Kulübü üçüncü ziyaretimde (13 Mart) Lee Sanghun vardı yine, pazartesileri hep oradaymış. Gelmiş geçmiş en güçlü kadın oyuncu olarak gösterilen Rui Naiwei (9 dan pro) de çalışmaya gelmiş, küçük odalardan birine kapanmıştı tüm gün tek başına. Bir amcayla oynadık ilk olarak, yarım saat ana süre, 1×40 saniye byo-yomi ile. Kulüpte ilk kez saatle oynamış oldum, saatsiz oynuyor insanlar genelde. En az iki saat sürmüştür oyun. Oyun sonuna geldiğimizde oyun çok yakındı ve çok fazla esir var diye tahtayı tam sayamıyordum. Son ko’yu bir tehdit fark ile amca kazandı. Meğersem o ko kazananı belirleyen ko imiş, yarım puanla kaybettim. Hoca geldi yorumladı hemen maçımızı.

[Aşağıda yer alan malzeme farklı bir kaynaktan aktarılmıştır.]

(** * PythiaEvolution: the token-highlighting heuristic and its renderer

    A shallow embedding of [streamlit_app.py] and
    [create_interactive_visualization.py]: the tokenizer, the common-term
    extractor, the token highlighter, the per-cluster renderer, the two
    panels of the page and the loader of the per-neuron series files.

    Python [str] values are lists of characters.  A character is an
    [ascii], read as the code point of the same number (0..255), and the
    character classes below are Python's classes on those code points. *)

From Stdlib Require Import Ascii String DecimalString DecimalPos DecimalZ.
From Stdlib Require Import List ZArith NArith Lia Bool Permutation Sorted.
Import ListNotations.

Set Implicit Arguments.

(** ** Strings and character classes *)

Definition str := list ascii.

Definition lit (x : string) : str := list_ascii_of_string x.
Arguments lit x%_string.

Definition ord (c : ascii) : N := N_of_ascii c.

Definition in_range (lo hi : N) (c : ascii) : bool :=
  ((lo <=? ord c) && (ord c <=? hi))%N.

(** [str.isspace] and the regular expression class [\s]. *)
Definition is_space (c : ascii) : bool :=
  in_range 9 13 c || in_range 28 32 c || (ord c =? 133)%N || (ord c =? 160)%N.

(** The regular expression class [\S]. *)
Definition not_space (c : ascii) : bool := negb (is_space c).

(** The regular expression class [\w]: alphanumeric characters and the
    underscore. *)
Definition is_word (c : ascii) : bool :=
  in_range 48 57 c || in_range 65 90 c || (ord c =? 95)%N || in_range 97 122 c
  || (ord c =? 170)%N || in_range 178 179 c || (ord c =? 181)%N
  || in_range 185 186 c || in_range 188 190 c
  || in_range 192 214 c || in_range 216 246 c || in_range 248 255 c.

(** The regular expression class [[^\w]]. *)
Definition not_word (c : ascii) : bool := negb (is_word c).

(** The regular expression class [[a-z]]. *)
Definition is_az (c : ascii) : bool := in_range 97 122 c.

Definition lower_char (c : ascii) : ascii :=
  if in_range 65 90 c || in_range 192 214 c || in_range 216 222 c
  then ascii_of_N (ord c + 32) else c.

(** [s.lower()] *)
Definition lower (s : str) : str := map lower_char s.

Definition str_eqb (a b : str) : bool :=
  if list_eq_dec ascii_dec a b then true else false.

Fixpoint take_while (p : ascii -> bool) (s : str) : str :=
  match s with
  | c :: s' => if p c then c :: take_while p s' else []
  | [] => []
  end.

Fixpoint drop_while (p : ascii -> bool) (s : str) : str :=
  match s with
  | c :: s' => if p c then drop_while p s' else s
  | [] => []
  end.

(** [s.strip()]: leading and trailing whitespace removed. *)
Definition strip (s : str) : str :=
  rev (drop_while is_space (rev (drop_while is_space s))).

(** Truth value of a string: non-empty. *)
Definition truthy (s : str) : bool :=
  match s with [] => false | _ :: _ => true end.

(** [sep.join(parts)] *)
Fixpoint join (sep : str) (parts : list str) : str :=
  match parts with
  | [] => []
  | [p] => p
  | p :: rest => p ++ sep ++ join sep rest
  end.

(** ** The regular expressions of the program

    A backtracking matcher for the constructs the three patterns use: a
    character class, a greedy [+] on a class, [\b], sequence and ordered
    alternation.  The continuation receives the character before the
    current position, the rest of the input and the number of characters
    matched so far. *)

Inductive regex : Type :=
| Cls (p : ascii -> bool)
| PlusCls (p : ascii -> bool)
| WordB
| Seq (r1 r2 : regex)
| Alt (r1 r2 : regex).

Definition cont := option ascii -> str -> nat -> option nat.

Fixpoint plus_cls (p : ascii -> bool) (k : cont) (s : str) (n : nat)
  : option nat :=
  match s with
  | [] => None
  | c :: s' =>
      if p c then
        match plus_cls p k s' (S n) with
        | Some m => Some m
        | None => k (Some c) s' (S n)
        end
      else None
  end.

Definition is_word_at (o : option ascii) : bool :=
  match o with Some c => is_word c | None => false end.

Fixpoint rmatch (r : regex) (k : cont) (prev : option ascii) (s : str)
  (n : nat) : option nat :=
  match r with
  | Cls p =>
      match s with
      | c :: s' => if p c then k (Some c) s' (S n) else None
      | [] => None
      end
  | PlusCls p => plus_cls p k s n
  | WordB =>
      if xorb (is_word_at prev) (is_word_at (hd_error s))
      then k prev s n else None
  | Seq r1 r2 => rmatch r1 (rmatch r2 k) prev s n
  | Alt r1 r2 =>
      match rmatch r1 k prev s n with
      | Some m => Some m
      | None => rmatch r2 k prev s n
      end
  end.

Definition accept : cont := fun _ _ n => Some n.

(** Length of the match that starts at the current position, if any. *)
Definition match_here (r : regex) (prev : option ascii) (s : str)
  : option nat :=
  rmatch r accept prev s 0.

(** [re.findall(r, s)]: the scan moves one character at a time; [skip]
    counts the characters still covered by the last match.  The three
    patterns of the program never match the empty string (see
    [tok_re_here], [word_re_here] and [nonword_re_here]), which is the only
    case where Python's scan has further rules. *)
Fixpoint findall_from (r : regex) (prev : option ascii) (skip : nat)
  (s : str) : list str :=
  match s with
  | [] =>
      match skip, match_here r prev [] with
      | O, Some _ => [[]]
      | _, _ => []
      end
  | c :: s' =>
      match skip with
      | S k => findall_from r (Some c) k s'
      | O =>
          match match_here r prev s with
          | Some n => firstn n s :: findall_from r (Some c) (pred n) s'
          | None => findall_from r (Some c) 0 s'
          end
      end
  end.

Definition re_findall (r : regex) (s : str) : list str :=
  findall_from r None 0 s.

(** [re.sub(r, repl, s)], with the same scan. *)
Fixpoint sub_from (r : regex) (repl : str) (prev : option ascii)
  (skip : nat) (s : str) : str :=
  match s with
  | [] => []
  | c :: s' =>
      match skip with
      | S k => sub_from r repl (Some c) k s'
      | O =>
          match match_here r prev s with
          | Some (S n) => repl ++ sub_from r repl (Some c) n s'
          | _ => c :: sub_from r repl (Some c) 0 s'
          end
      end
  end.

Definition re_sub (r : regex) (repl : str) (s : str) : str :=
  sub_from r repl None 0 s.

(** [\S+|\s+] *)
Definition tok_re : regex := Alt (PlusCls not_space) (PlusCls is_space).

(** [\b[a-z]+\b] *)
Definition word_re : regex := Seq WordB (Seq (PlusCls is_az) WordB).

(** [[^\w]] *)
Definition nonword_re : regex := Cls not_word.

(** ** Tokenizer *)

Definition tokenize_text (text : str) : list str :=
  let tokens := re_findall tok_re text in
  filter (fun token => truthy (strip token)) tokens.

(** ** Python containers and built-ins *)

Definition len {A : Type} (l : list A) : Z := Z.of_nat (length l).

(** [range(a, b)] *)
Definition py_range (a b : Z) : list Z :=
  map (fun i => a + Z.of_nat i)%Z (seq 0 (Z.to_nat (b - a))).

(** A slice bound, as Python normalises it: a negative index counts from
    the end, and the result is clamped to [0, len]. *)
Definition slice_bound (n i : Z) : Z :=
  if (i <? 0)%Z then Z.max 0 (i + n) else Z.min i n.

(** [l[lo:hi]] *)
Definition py_slice {A : Type} (l : list A) (lo hi : Z) : list A :=
  let a := slice_bound (len l) lo in
  let b := slice_bound (len l) hi in
  firstn (Z.to_nat (b - a)) (skipn (Z.to_nat a) l).

(** A [dict] keeps its keys in insertion order; assigning to a key that is
    present keeps its place. *)
Section Dict.
Variables K V : Type.
Variable eqb : K -> K -> bool.

Definition dict := list (K * V).

Fixpoint dict_get (d : dict) (k : K) : option V :=
  match d with
  | [] => None
  | (k', v) :: d' => if eqb k' k then Some v else dict_get d' k
  end.

Fixpoint dict_set (d : dict) (k : K) (v : V) : dict :=
  match d with
  | [] => [(k, v)]
  | (k', v') :: d' =>
      if eqb k' k then (k', v) :: d' else (k', v') :: dict_set d' k v
  end.

Definition dict_mem (d : dict) (k : K) : bool :=
  match dict_get d k with Some _ => true | None => false end.

(** [d.get(k, default)] *)
Definition dict_get_default (d : dict) (k : K) (default : V) : V :=
  match dict_get d k with Some v => v | None => default end.
End Dict.

Definition counts := dict str Z.

(** [d[k] = d.get(k, 0) + 1] *)
Definition incr (d : counts) (k : str) : counts :=
  dict_set str_eqb d k (dict_get_default str_eqb d k 0 + 1)%Z.

(** ** Common-term extractor *)

Definition stop_words : list str :=
  map lit
  ["the"; "a"; "an"; "and"; "or"; "but"; "in"; "on"; "at"; "to"; "for"; "of"; "with"; "by";
   "from"; "up"; "about"; "into"; "through"; "during"; "before"; "after"; "above"; "below";
   "between"; "among"; "this"; "that"; "these"; "those"; "i"; "you"; "he"; "she"; "it"; "we";
   "they"; "me"; "him"; "her"; "us"; "them"; "my"; "your"; "his"; "her"; "its"; "our"; "their";
   "is"; "are"; "was"; "were"; "be"; "been"; "being"; "have"; "has"; "had"; "do"; "does"; "did";
   "will"; "would"; "could"; "should"; "may"; "might"; "can"; "must"; "shall"; "not"; "no"; "yes";
   "as"; "so"; "if"; "when"; "where"; "why"; "how"; "what"; "who"; "which"; "whose"; "whom";
   "all"; "any"; "some"; "many"; "few"; "most"; "more"; "less"; "much"; "little"; "very"; "too";
   "also"; "only"; "just"; "even"; "still"; "again"; "here"; "there"; "now"; "then"; "today";
   "yesterday"; "tomorrow"; "one"; "two"; "three"; "first"; "second"; "third"; "last"; "next"
  ]%string.

(** [w in stop_words] *)
Definition in_stop_words (w : str) : bool := existsb (str_eqb w) stop_words.

(** [len(word) >= min_length and word not in stop_words] *)
Definition keep_word (min_length : Z) (word : str) : bool :=
  (min_length <=? len word)%Z && negb (in_stop_words word).

(** The first loop: whole words. *)
Definition count_words (min_length : Z) (words : list str) : counts :=
  fold_left
    (fun word_counts word =>
       if keep_word min_length word then incr word_counts word
       else word_counts)
    words [].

Sonra salona geçtim, geçen snapback’i görmeyip yenildiğim genç çocuk biraz dinlen de oynayalım dedi, tamam dedim. O ara diğer odalardaki panolara, lig tablosuna falan bakarken amcanın teki ben senden zayıfım ama gel oynayalım dedi, reddedemedim hâliyle. Mekândaki tek yabancı ben olunca, özellikle amcalar benle oynamak istiyor sürekli :) Az evvel yarım puanla kaybettiğim amcadan iki handikap alıyormuş bu amca, benden de iki handikap aldı. Bence iki handikap az oldu ama, epey rahat kazandım zira. Oyunu da yorumlatmadık zaten.

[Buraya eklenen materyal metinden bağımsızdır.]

(** C6.  With inequality constraints the barrier update assigns
    [mu = 0.1 * min(0.05 (1-xi)/(xi+eps), 2)^3 * (s.lda[M:]/N)],
    [xi = N * min(s*lda[M:]) / (s.lda[M:] + eps)], clamped below at 0,
    and this update is what every outer iteration but the last ends with
    (second part); without inequality constraints mu equals Ktol at every
    recorded point of the run. *)
Theorem barrier_update_rule (self : IPM) (P : Problem) (LA : LinAlg)
        (fuel : nat) :
  (truthy (nineq P) = true ->
   forall st st',
     mu_update self P st = Ok st' ->
     exists lo,
       np_min (vmul (s st) (skipn (neq P) (lda st))) = Ok lo /\
       let comp := dot (s st) (skipn (neq P) (lda st)) in
       let xi := INR (nineq P) * lo / (comp + eps self) in
       mu_host st'
       = Rmax 0 (1 / 10 * Rmin (5 / 100 * (1 - xi) / (xi + eps self)) 2 ^ 3
                 * (comp / INR (nineq P)))) /\
  (forall k outer st st2,
     kkt_within (Ktol self) (kkt st) = false ->
     inner_loop self P LA fuel outer (miter self) 0 (bind_outer outer st)
     = Ok st2 ->
     (S outer < niter self)%nat ->
     outer_loop self P LA fuel (S k) outer st
     = (st3 <- mu_update self P st2 ;;
        outer_loop self P LA fuel k (S outer) st3)) /\
  (truthy (nineq P) = false ->
   forall x0 s0 lda0 st,
     solve_run self P LA fuel x0 s0 lda0 = Ok st ->
     mu_host st = Ktol self /\
     Forall (fun sn => sn_mu sn = Ktol self) (trail st)).
Proof.
  split; [|split].
  - intros HN st st' H.
    destruct (mu_update_Ok self P st st' H) as [[HN' _]|[_ [lo [Hlo Hst]]]];
      [congruence|].
    exists lo. split; [assumption|]. cbv zeta in Hst |- *.
    rewrite Hst. simpl. rewrite clamp_Rmax. f_equal.
    unfold mu_formula, Rdiv. ring.
  - intros k outer st st2 Hk Hin Hout. simpl.
    change (kkt (bind_outer outer st)) with (kkt st). rewrite Hk, Hin.
    simpl. replace (Nat.leb (niter self - 1) outer) with false; [reflexivity|].
    symmetry. apply Nat.leb_gt. lia.
  - intros HN x0 s0 lda0 st H. unfold solve_run in H.
    apply bind_Ok in H. destruct H as [st0 [H0 H]].
    destruct (solve_init_Ok self P LA x0 s0 lda0 st0 H0) as (Hmu & _ & Htr).
    rewrite HN in Hmu.
    apply (outer_loop_invariant self P LA fuel
             (fun st => mu_host st = Ktol self /\
                        Forall (fun sn => sn_mu sn = Ktol self) (trail st)))
      with (k := niter self) (outer := 0%nat) (st := st0);
      try assumption.
    + intros i st1 HI. exact HI.
    + intros o st1 HI. exact HI.
    + intros o i st1 st1' [HI1 HI2] Hb.
      apply inner_body_Ok in Hb.
      destruct Hb as (dz & nu1 & x1 & s1 & lda1 & d1 & lb1 & xo1 & g1 & a & al
                      & _ & _ & _ & ->).
      simpl. split; [assumption|]. constructor; assumption.
    + intros st1 st1' HI Hm.
      destruct (mu_update_Ok self P st1 st1' Hm) as [[_ ->]|[HN' _]];
        [assumption|congruence].
    + split; [assumption|]. rewrite Htr. constructor; [|constructor].
      simpl. assumption.
Qed.

(** ** A run with no inner iteration *)

Lemma box_kkt_far (mu_dev : R) :
  kkt_within (Ktol (init outer_only_args))
             (KKT (init outer_only_args) box_problem mu_dev
                  [1] [1; 1] [1; 1000]) = false.
Proof.
  assert (Hw : well_shaped box_problem [1]) by (repeat split; reflexivity).
  destruct (grad_slices (init outer_only_args) box_problem mu_dev
              [1] [1; 1] [1; 1000] Hw eq_refl eq_refl) as (S1 & _).
  unfold kkt_within, KKT.
  change (truthy (neq box_problem)) with false.
  change (truthy (nineq box_problem)) with true.
  simpl andb. cbv iota.
  cbn [nvar box_problem] in S1. rewrite S1.
  replace (Rleb _ _) with false; [reflexivity|].
  symmetry. apply Rleb_false.
  unfold block_norm, norm2.
  replace (dot _ _) with (1000 * 1000).
  - rewrite sqrt_square by lra. simpl. lra.
  - unfold primal_block, dot, vmul, vsub, mat_vec, dot, vmul. simpl. lra.
Qed.

Lemma box_mu_value :
  let self := init outer_only_args in
  (if Rltb (mu_formula self box_problem 1 [1; 1] [1; 1000]) 0 then 0
   else mu_formula self box_problem 1 [1; 1] [1; 1000]) = 4004 / 10.
Proof.
  intros self.
  assert (Hm : mu_formula self box_problem 1 [1; 1] [1; 1000] = 4004 / 10).
  { unfold mu_formula, self. simpl eps. simpl neq. simpl nineq.
    unfold skipn, dot, vmul, vsum. simpl zipWith. simpl fold_right.
    change (INR 2) with (1 + 1).
    replace (1 * 1 + (1 * 1000 + 0)) with 1001 by lra.
    set (X := / (1001 + / 8388608)).
    assert (HX : 0 < X < / 1001).
    { unfold X. split.
      - apply Rinv_0_lt_compat. lra.
      - apply Rinv_lt_contravar; lra. }
    unfold Rdiv. fold X.
    set (xi := (1 + 1) * 1 * X).
    assert (Hxi : 0 < xi < 2 / 1001) by (unfold xi; lra).
    assert (Hr : Rmin (5 * / 100 * (1 - xi) * / (xi + / 8388608)) 2 = 2).
    { apply Rmin_right.
      apply (Rmult_le_reg_r (xi + / 8388608)); [lra|].
      rewrite Rmult_assoc, Rinv_l by lra. lra. }
    rewrite Hr. lra. }
  rewrite Hm. rewrite (proj2 (Rltb_false _ _)) by lra. reflexivity.
Qed.

Lemma mu_update_kkt (self : IPM) (P : Problem) (st st' : State) :
  mu_update self P st = Ok st' ->
  kkt st' = kkt st /\ outer_var st' = outer_var st /\
  inner_var st' = inner_var st.
Proof.
  intros H. destruct (mu_update_Ok self P st st' H)
    as [[_ ->]|[_ [lo [_ ->]]]]; repeat split.
Qed.

(** With [miter = 0] and [niter = 2] a run that does not start converged
    consists of one barrier update. *)
Lemma outer_only_run (self : IPM) (P : Problem) (LA : LinAlg) (fuel : nat)
      (st0 st3 : State) :
  miter self = 0%nat -> niter self = 2%nat ->
  kkt_within (Ktol self) (kkt st0) = false ->
  mu_update self P (bind_outer 0 st0) = Ok st3 ->
  outer_loop self P LA fuel (niter self) 0 st0 = Ok (bind_outer 1 st3).
Proof.
  intros Hm Hn Hk Hmu.
  destruct (mu_update_kkt self P _ _ Hmu) as (Hk3 & _ & _).
  rewrite Hn. simpl.
  change (kkt (bind_outer 0 st0)) with (kkt st0). rewrite Hk, Hm. simpl.
  rewrite Hn. simpl. rewrite Hmu. simpl.
  change (kkt (bind_outer 1 st3)) with (kkt st3).
  rewrite Hk3. change (kkt (bind_outer 0 st0)) with (kkt st0).
  rewrite Hk. simpl. reflexivity.
Qed.

Lemma box_run (LA : LinAlg) (fuel : nat) :
  exists st,
    solve_run (init outer_only_args) box_problem LA fuel
              [1] (Some [1; 1]) (Some [1; 1000]) = Ok st /\
    map sn_mu (trail st) = [4004 / 10; 2 / 10] /\
    map sn_nu (trail st) = [10; 10] /\
    map sn_s (trail st) = [[1; 1]; [1; 1]] /\
    map sn_lda (trail st) = [[1; 1000]; [1; 1000]] /\
    kkt_within (Ktol (init outer_only_args)) (kkt st) = false.
Proof.
  unfold solve_run.
  assert (H0 : exists st0,
             solve_init (init outer_only_args) box_problem LA
                        [1] (Some [1; 1]) (Some [1; 1000]) = Ok st0 /\
             s st0 = [1; 1] /\ lda st0 = [1; 1000] /\
             mu_host st0 = 2 / 10 /\ nu_host st0 = 10 /\
             kkt st0 = KKT (init outer_only_args) box_problem (2 / 10)
                           [1] [1; 1] [1; 1000] /\
             trail st0 = [snapshot st0]).
  { eexists. split; [reflexivity|]. repeat split. }
  destruct H0 as (st0 & Hinit & Hs & Hl & Hmu & Hnu & Hk & Htr).
  rewrite Hinit. unfold bind. cbv beta iota.
  assert (Hfar : kkt_within (Ktol (init outer_only_args)) (kkt st0) = false).
  { rewrite Hk. apply box_kkt_far. }
  assert (Hupd : mu_update (init outer_only_args) box_problem
                           (bind_outer 0 st0)
                 = Ok (record (set_mu (4004 / 10) (bind_outer 0 st0)))).
  { unfold mu_update. change (truthy (nineq box_problem)) with true.
    cbv iota. change (s (bind_outer 0 st0)) with (s st0).
    change (lda (bind_outer 0 st0)) with (lda st0).
    rewrite Hs, Hl. change (neq box_problem) with 0%nat.
    unfold skipn, vmul, zipWith, np_min, fold_left, bind.
    replace (Rmin (1 * 1) (1 * 1000)) with 1
      by (rewrite Rmin_left; lra).
    rewrite box_mu_value. reflexivity. }
  rewrite (outer_only_run (init outer_only_args) box_problem LA fuel st0 _
             eq_refl eq_refl Hfar Hupd).
  eexists. split; [reflexivity|]. simpl. rewrite Htr. simpl.
  rewrite Hs, Hl, Hmu, Hnu, Hk. repeat split. apply box_kkt_far.
Qed.

(** ** The merit penalty *)




(** ** Strict interiority of the iterates *)








Lemma constrained_ineq (P : Problem) :
  truthy (nineq P) = true -> constrained P = true.
Proof. unfold constrained. intros ->. apply orb_true_r. Qed.





(** ** What [solve] returns *)

Lemma sqrt_zero_le (e t : R) : e = 0 -> 0 <= t -> Rleb (sqrt e) t = true.
Proof. intros -> Ht. rewrite sqrt_0. now apply Rleb_true. Qed.

Lemma pinned_kkt_converged (mu_dev : R) :
  kkt_within (Ktol (init default_args))
             (KKT (init default_args) pinned_problem mu_dev [0] [] [1])
  = true.
Proof.
  assert (Hw : well_shaped pinned_problem [0]) by (repeat split; reflexivity).
  destruct (grad_slices (init default_args) pinned_problem mu_dev
              [0] [] [1] Hw eq_refl eq_refl) as (S1 & _ & S3 & _).
  unfold kkt_within, KKT.
  change (truthy (neq pinned_problem)) with true.
  change (truthy (nineq pinned_problem)) with false.
  simpl andb. cbv iota.
  cbn [nvar neq nineq pinned_problem Nat.add] in S1, S3.
  rewrite S1, S3. unfold norm2.
  rewrite !sqrt_zero_le;
    first [ reflexivity
          | simpl; lra
          | unfold primal_block, dot, vmul, vsub, mat_vec, dot, vmul;
            simpl; lra ].
Qed.

(** Whatever ends the outer loop, a run that is not converged at the end
    is reported and returned normally. *)
Lemma solve_returns_unconverged (self : IPM) (P : Problem) (LA : LinAlg)
      (fuel : nat) (x0 : vec) (s0 lda0 : option vec) (st : State) :
  solve_run self P LA fuel x0 s0 lda0 = Ok st ->
  kkt_within (Ktol self) (kkt st) = false ->
  solve self P LA fuel x0 s0 lda0
  = Ok (x st, s st, lda st, f P (x st), kkt st).
Proof.
  unfold solve_run, solve. intros H Hk.
  apply bind_Ok in H. destruct H as [st0 [H0 H]].
  rewrite H0. simpl. rewrite H. simpl.
  unfold report. rewrite Hk.
  destruct (Z.leb 0 (verbosity self)), (constrained P); reflexivity.
Qed.

(** The fifth component of a returned tuple is [f] at the first, and
    the loop variables are bound only once their loop has been entered. *)
Lemma solve_returns_objective (self : IPM) (P : Problem) (LA : LinAlg)
      (fuel : nat) (x0 : vec) (s0 lda0 : option vec)
      (x1 s1 lda1 : vec) (fval : R) (k : list block) :
  solve self P LA fuel x0 s0 lda0 = Ok (x1, s1, lda1, fval, k) ->
  fval = f P x1 /\
  exists st, solve_run self P LA fuel x0 s0 lda0 = Ok st /\
             x1 = x st /\ s1 = s st /\ lda1 = lda st /\ k = kkt st.
Proof.
  unfold solve, solve_run. intros H.
  apply bind_Ok in H. destruct H as [st0 [H0 H]].
  apply bind_Ok in H. destruct H as [st [Hrun H]].
  apply bind_Ok in H. destruct H as [u [_ H]].
  injection H as <- <- <- <- <-.
  split; [reflexivity|]. exists st. rewrite H0. simpl.
  repeat split. exact Hrun.
Qed.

Sonra çocukla oynayalım diye tekrar salona geçtim, problem çözüyordu o ara. Kahve yapıp geleyim de oynayalım dedim. O ara yanda oturan başka bir amca benim seviyemi falan sordu bu çocuğa. Çocuk sizden iyi oynuyor diyince, “nerden biliyon” gibi bir şeyler söyledi, oynadım da ordan biliyorum dedi çocuk da. Lee Sanghun da amcayı gösterip gel oyna yaptı bana. Nigiri yapıp oynadık, amca benden bir taş falan zayıfmış bence. Çok zorlanmadan kazandım, sonra hoca oyunu biraz yorumladı. Burdaki prolar ne zaman oyunlarımı yorumlasa, “bilmediğim ne kadar çok şey var ya” diyorum kendi kendime.